(* ===== verification/ShutdownTime.v ===== *)
(** * The shutdown in time (cmd/rlqs-server/main.go)

    Shutdown.v lets every goroutine go on at any moment. Here the end of [main]
    runs with a clock, in nanoseconds, and with the HTTP requests that are being
    served: [shutdownCtx] expires ten seconds after [main] has seen the signal,
    [metricsServer.Shutdown] returns when no request is left or the context has
    expired, and the last select waits for the graceful stop or for the context.
    [main] can be stuck in both; what bounds the wait is the context alone.
    Every run is a run of Shutdown.v. *)
From S2P Require Import Prelude GoStd Proto BucketKey Storage Config Quota DomainClassifier.
From S2P Require Import Server ServerInv ServerProps ServerMessages Refinement Grpc Shutdown.

(** [context.WithTimeout(context.Background(), 10*time.Second)]. *)
Definition shutdown_grace : Z := (10 * second)%Z.

Record TimedProcess `{Regexp, Health, GrpcServer} (St : Type) := mkTimedProcess {
  tp_process : Process St;
  tp_clock : Z;
  tp_signal : option Z;      (* when SIGINT or SIGTERM arrived *)
  tp_deadline : option Z;    (* of shutdownCtx, once it exists *)
  http_requests : nat;       (* requests the metrics server is serving *)
  tp_waited : Z;             (* how long main has been able to go on, but was not scheduled *)
}.
Arguments mkTimedProcess {_ _ _ _} _ _ _ _ _ _.
Arguments tp_process {_ _ _ _} _.
Arguments tp_clock {_ _ _ _} _.
Arguments tp_signal {_ _ _ _} _.
Arguments tp_deadline {_ _ _ _} _.
Arguments http_requests {_ _ _ _} _.
Arguments tp_waited {_ _ _ _} _.

Section timed.
Context `{Regexp, DurationPb, Health, GrpcServer} {St : Type} `{BucketStore St}.
(** The scheduler runs a goroutine that can go on within [lag]. *)
Variable lag : Z.
Implicit Types (t : TimedProcess St) (p : Process St).

Definition tp_main t : main_at := p_main (tp_process t).

(** [shutdownCtx.Done()] is closed. *)
Definition expired t : bool :=
  match tp_deadline t with Some d => (d <=? tp_clock t)%Z | None => false end.

(** [http.Server.Shutdown(shutdownCtx)] returns: all connections are idle, or
    the context has expired. *)
Definition metrics_shutdown_returns t : bool := (http_requests t =? 0) || expired t.

Definition graceful_done t : bool :=
  match p_stopper (tp_process t) with StopperDone => true | _ => false end.

(** What [main] waits for, wherever it is. *)
Definition main_can_go t : bool :=
  match tp_main t with
  | MainWaiting => match tp_signal t with Some _ => true | None => false end
  | MainMetricsShutdown => metrics_shutdown_returns t
  | MainSelect => graceful_done t || expired t
  | MainReturned _ => false
  end.

(** One nanosecond passes. *)
Definition tick t : TimedProcess St :=
  mkTimedProcess (tp_process t) (tp_clock t + 1) (tp_signal t) (tp_deadline t) (http_requests t)
    (if main_can_go t then tp_waited t + 1 else 0)%Z.

(** [main] goes on to [p]. *)
Definition main_goes (p : Process St) (deadline : option Z) t : TimedProcess St :=
  mkTimedProcess p (tp_clock t) (tp_signal t) deadline (http_requests t) 0.

Definition with_process (p : Process St) t : TimedProcess St :=
  mkTimedProcess p (tp_clock t) (tp_signal t) (tp_deadline t) (http_requests t) (tp_waited t).

Definition with_requests (n : nat) t : TimedProcess St :=
  mkTimedProcess (tp_process t) (tp_clock t) (tp_signal t) (tp_deadline t) n (tp_waited t).

Inductive shutdown_step : TimedProcess St → TimedProcess St → Prop :=
| sd_tick t :
    running (tp_process t) → (main_can_go t = true → tp_waited t < lag)%Z → shutdown_step t (tick t)
| sd_signal t :
    tp_main t = MainWaiting → tp_signal t = None →
    shutdown_step t (mkTimedProcess (tp_process t) (tp_clock t) (Some (tp_clock t)) (tp_deadline t)
                       (http_requests t) (tp_waited t))
| sd_request t : tp_main t = MainWaiting → shutdown_step t (with_requests (S (http_requests t)) t)
| sd_response t n : http_requests t = S n → shutdown_step t (with_requests n t)
| sd_others t p :
    process_step (tp_process t) p → p_main p = tp_main t → shutdown_step t (with_process p t)
| sd_wake t p :
    tp_main t = MainWaiting → main_can_go t = true →
    process_step (tp_process t) p → p_main p = MainMetricsShutdown →
    shutdown_step t (main_goes p (Some (tp_clock t + shutdown_grace)%Z) t)
| sd_metrics_shutdown t p :
    tp_main t = MainMetricsShutdown → metrics_shutdown_returns t = true →
    process_step (tp_process t) p → p_main p = MainSelect →
    shutdown_step t (main_goes p (tp_deadline t) t)
| sd_stopped t p :
    tp_main t = MainSelect → process_step (tp_process t) p → p_main p = MainReturned true →
    shutdown_step t (main_goes p (tp_deadline t) t)
| sd_timeout t p :
    tp_main t = MainSelect → expired t = true →
    process_step (tp_process t) p → p_main p = MainReturned false →
    shutdown_step t (main_goes p (tp_deadline t) t).

Definition shutdown_start (p : Process St) (now : Z) : TimedProcess St := mkTimedProcess p now None None 0 0.

(** Forgetting the clock. *)
Lemma shutdown_untimed t t' : rtc shutdown_step t t' → rtc process_step (tp_process t) (tp_process t').
Proof.
  induction 1 as [|t1 t2 t3 Hs _ IH]; [done|]. etrans; [|exact IH].
  destruct Hs; cbn; first [done|by apply rtc_once].
Qed.

(** ** How late it can be

    [main] sees the signal at most [lag] after it arrived, comes to the select
    at most [lag] after the context has expired, and leaves it at most [lag]
    after that. *)
Definition on_time t : Prop :=
  (0 <= tp_waited t <= lag)%Z ∧
  match tp_main t, tp_signal t with
  | MainWaiting, None => tp_waited t = 0%Z
  | MainWaiting, Some ts => (tp_clock t <= ts + tp_waited t)%Z
  | MainMetricsShutdown, Some ts => ∃ d, tp_deadline t = Some d ∧ (d <= ts + lag + shutdown_grace)%Z ∧
      (tp_clock t <= d + tp_waited t)%Z
  | MainSelect, Some ts => ∃ d, tp_deadline t = Some d ∧ (d <= ts + lag + shutdown_grace)%Z ∧
      (tp_clock t <= d + lag + tp_waited t)%Z
  | MainReturned _, Some ts => (tp_clock t <= ts + shutdown_grace + 3 * lag)%Z
  | _, None => False
  end.

Lemma on_time_tick t :
  running (tp_process t) → (main_can_go t = true → tp_waited t < lag)%Z → on_time t → on_time (tick t).
Proof.
  unfold on_time, running, tick, main_can_go, metrics_shutdown_returns, expired, tp_main. intros Hr Hlag [Hw Ht].
  cbn. destruct (p_main (tp_process t)), (tp_signal t) as [ts|]; try done.
  - specialize (Hlag eq_refl). lia.
  - lia.
  - destruct Ht as (d & Ed & Hd & Hc). rewrite Ed in *. destruct (_ || _)%bool eqn:Ego.
    + specialize (Hlag eq_refl). split; [lia|]. exists d. split_and!; [done..|lia].
    + apply orb_false_iff in Ego as [_ Ego%Z.leb_gt]. split; [lia|]. exists d. split_and!; [done..|lia].
  - destruct Ht as (d & Ed & Hd & Hc). rewrite Ed in *. destruct (_ || _)%bool eqn:Ego.
    + specialize (Hlag eq_refl). split; [lia|]. exists d. split_and!; [done..|lia].
    + apply orb_false_iff in Ego as [_ Ego%Z.leb_gt]. split; [lia|]. exists d. split_and!; [done..|lia].
Qed.

Lemma on_time_step t t' : (0 <= lag)%Z → on_time t → shutdown_step t t' → on_time t'.
Proof.
  intros Hlag Ht. destruct 1 as [t Hr Hgo|t Hm Hs|t Hm|t n Hn|t p Hs Hm|t p Hm Hgo Hs Hp|t p Hm Hgo Hs Hp
    |t p Hm Hs Hp|t p Hm He Hs Hp].
  - by apply on_time_tick.
  - revert Ht. unfold on_time, tp_main in *. cbn. rewrite Hm, Hs. lia.
  - exact Ht.
  - exact Ht.
  - revert Ht. unfold on_time, tp_main in *. cbn. by rewrite Hm.
  - revert Ht. unfold on_time, main_can_go, tp_main in *. cbn. rewrite Hm in *. rewrite Hp.
    destruct (tp_signal t) as [ts|]; [|done]. intros [Hw Hc]. split; [lia|]. eexists. split; [done|].
    assert (0 <= shutdown_grace)%Z by done. lia.
  - revert Ht. unfold on_time, tp_main in *. cbn. rewrite Hm, Hp. destruct (tp_signal t) as [ts|]; [|by intros [_ []]].
    intros (Hw & d & Ed & Hd & Hc). split; [lia|]. exists d. split_and!; [done..|lia].
  - revert Ht. unfold on_time, tp_main in *. cbn. rewrite Hm, Hp. destruct (tp_signal t) as [ts|]; [|by intros [_ []]].
    intros (Hw & d & Ed & Hd & Hc). lia.
  - revert Ht. unfold on_time, tp_main in *. cbn. rewrite Hm, Hp. destruct (tp_signal t) as [ts|]; [|by intros [_ []]].
    intros (Hw & d & Ed & Hd & Hc). lia.
Qed.

Lemma on_time_steps t t' : (0 <= lag)%Z → rtc shutdown_step t t' → on_time t → on_time t'.
Proof. intros Hlag. induction 1; eauto using on_time_step. Qed.

Lemma on_time_start p now : (0 <= lag)%Z → p_main p = MainWaiting → on_time (shutdown_start p now).
Proof. intros Hlag Hm. unfold on_time, tp_main. cbn. rewrite Hm. lia. Qed.

Lemma on_time_bound t ts :
  (0 <= lag)%Z → on_time t → tp_signal t = Some ts → (tp_clock t <= ts + shutdown_grace + 3 * lag)%Z.
Proof.
  intros Hlag [Hw Ht] Hs. rewrite Hs in Ht. assert (0 <= shutdown_grace)%Z by done.
  destruct (tp_main t); [lia|destruct Ht as (d & _ & ? & ?); lia..|lia].
Qed.

(** ** It does end *)

(** Waiting long enough, [main] can go on: at the latest when the context has
    expired. *)
Lemma wait_for_main t d :
  tp_deadline t = Some d → tp_main t = MainMetricsShutdown ∨ tp_main t = MainSelect →
  ∃ t', rtc shutdown_step t t' ∧ main_can_go t' = true ∧ tp_process t' = tp_process t ∧
    tp_deadline t' = Some d.
Proof.
  remember (Z.to_nat (d - tp_clock t)) as n eqn:Hn. revert t Hn. induction n as [|n IH]; intros t Hn Hd Hm.
  { exists t. split_and!; [done| |done..]. unfold main_can_go, metrics_shutdown_returns, expired. rewrite Hd.
    rewrite (proj2 (Z.leb_le _ _)) by lia. destruct Hm as [-> | ->]; by rewrite orb_true_r. }
  destruct (main_can_go t) eqn:Hgo; [by exists t|].
  destruct (IH (tick t)) as (t' & Hs & Hgo' & Ep & Ed); [cbn; lia|done|done|].
  exists t'. split_and!; [|done..]. eapply rtc_l; [|done]. apply sd_tick; [|by rewrite Hgo].
  unfold running, tp_main in *. by destruct Hm as [-> | ->].
Qed.

Lemma select_returns t d :
  tp_deadline t = Some d → tp_main t = MainSelect →
  ∃ t' g, rtc shutdown_step t t' ∧ tp_main t' = MainReturned g.
Proof.
  intros Hd Hm. destruct (wait_for_main t d Hd) as (t1 & Hs1 & Hgo & Ep & Ed); [by right|].
  assert (tp_main t1 = MainSelect) as Hm1 by (unfold tp_main in *; by rewrite Ep).
  unfold main_can_go in Hgo. rewrite Hm1 in Hgo. apply orb_true_iff in Hgo as [Hg|He].
  - unfold graceful_done in Hg. destruct (p_stopper (tp_process t1)) eqn:Hst; try done.
    eexists _, true. split; [eapply rtc_r; [exact Hs1|]; eapply sd_stopped; [done|by apply ps_stopped|done]|done].
  - eexists _, false. split; [eapply rtc_r; [exact Hs1|]; eapply sd_timeout; [done|done|by apply ps_timeout|done]|done].
Qed.

Lemma metrics_shutdown_ends t d :
  tp_deadline t = Some d → tp_main t = MainMetricsShutdown →
  ∃ t' g, rtc shutdown_step t t' ∧ tp_main t' = MainReturned g.
Proof.
  intros Hd Hm. destruct (wait_for_main t d Hd) as (t1 & Hs1 & Hgo & Ep & Ed); [by left|].
  assert (tp_main t1 = MainMetricsShutdown) as Hm1 by (unfold tp_main in *; by rewrite Ep).
  unfold main_can_go in Hgo. rewrite Hm1 in Hgo.
  set (p := mkProcess (p_server (tp_process t1)) (p_served (tp_process t1)) MainSelect StopperStarted).
  destruct (select_returns (main_goes p (tp_deadline t1) t1) d) as (t2 & g & Hs2 & Hr); [done..|].
  exists t2, g. split; [|done]. etrans; [exact Hs1|]. eapply rtc_l; [|exact Hs2].
  eapply sd_metrics_shutdown; [done|done|by apply ps_metrics_shutdown|done].
Qed.

Lemma shutdown_ends t ts :
  on_time t → tp_signal t = Some ts → ∃ t' g, rtc shutdown_step t t' ∧ tp_main t' = MainReturned g.
Proof.
  intros [_ Ht] Hs. rewrite Hs in Ht. destruct (tp_main t) as [| | |g] eqn:Hm.
  - set (p := mkProcess (p_server (tp_process t)) (p_served (tp_process t)) MainMetricsShutdown (p_stopper (tp_process t))).
    destruct (metrics_shutdown_ends (main_goes p (Some (tp_clock t + shutdown_grace)%Z) t) (tp_clock t + shutdown_grace))
      as (t2 & g & Hs2 & Hr); [done..|].
    exists t2, g. split; [|done]. eapply rtc_l; [|exact Hs2]. eapply sd_wake; [done| |by apply ps_signal|done].
    unfold main_can_go. by rewrite Hm, Hs.
  - destruct Ht as (d & Hd & _). by eapply metrics_shutdown_ends.
  - destruct Ht as (d & Hd & _). by eapply select_returns.
  - by exists t, g.
Qed.

(** ** Requests that do not end

    A step during which the metrics server always has a request to serve. *)
Definition busy_step t t' : Prop := shutdown_step t t' ∧ 0 < http_requests t'.

(** Until the context has expired [main] stays in [metricsServer.Shutdown]. *)
Definition held_until (d : Z) t : Prop :=
  tp_deadline t = Some d ∧ 0 < http_requests t ∧
  match tp_main t with
  | MainWaiting => False
  | MainMetricsShutdown => True
  | _ => (d <= tp_clock t)%Z
  end.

#### [Task goal]
In the data above, start at the line that has "unfold main_can_go. by rewrite Hm, Hs.", stop after the line that has "A step during", and print every line in between exactly as it stands.

#### [Response area]
    unfold main_can_go. by rewrite Hm, Hs.
  - destruct Ht as (d & Hd & _). by eapply metrics_shutdown_ends.
  - destruct Ht as (d & Hd & _). by eapply select_returns.
  - by exists t, g.
Qed.

(** ** Requests that do not end

    A step during which the metrics server always has a request to serve. *)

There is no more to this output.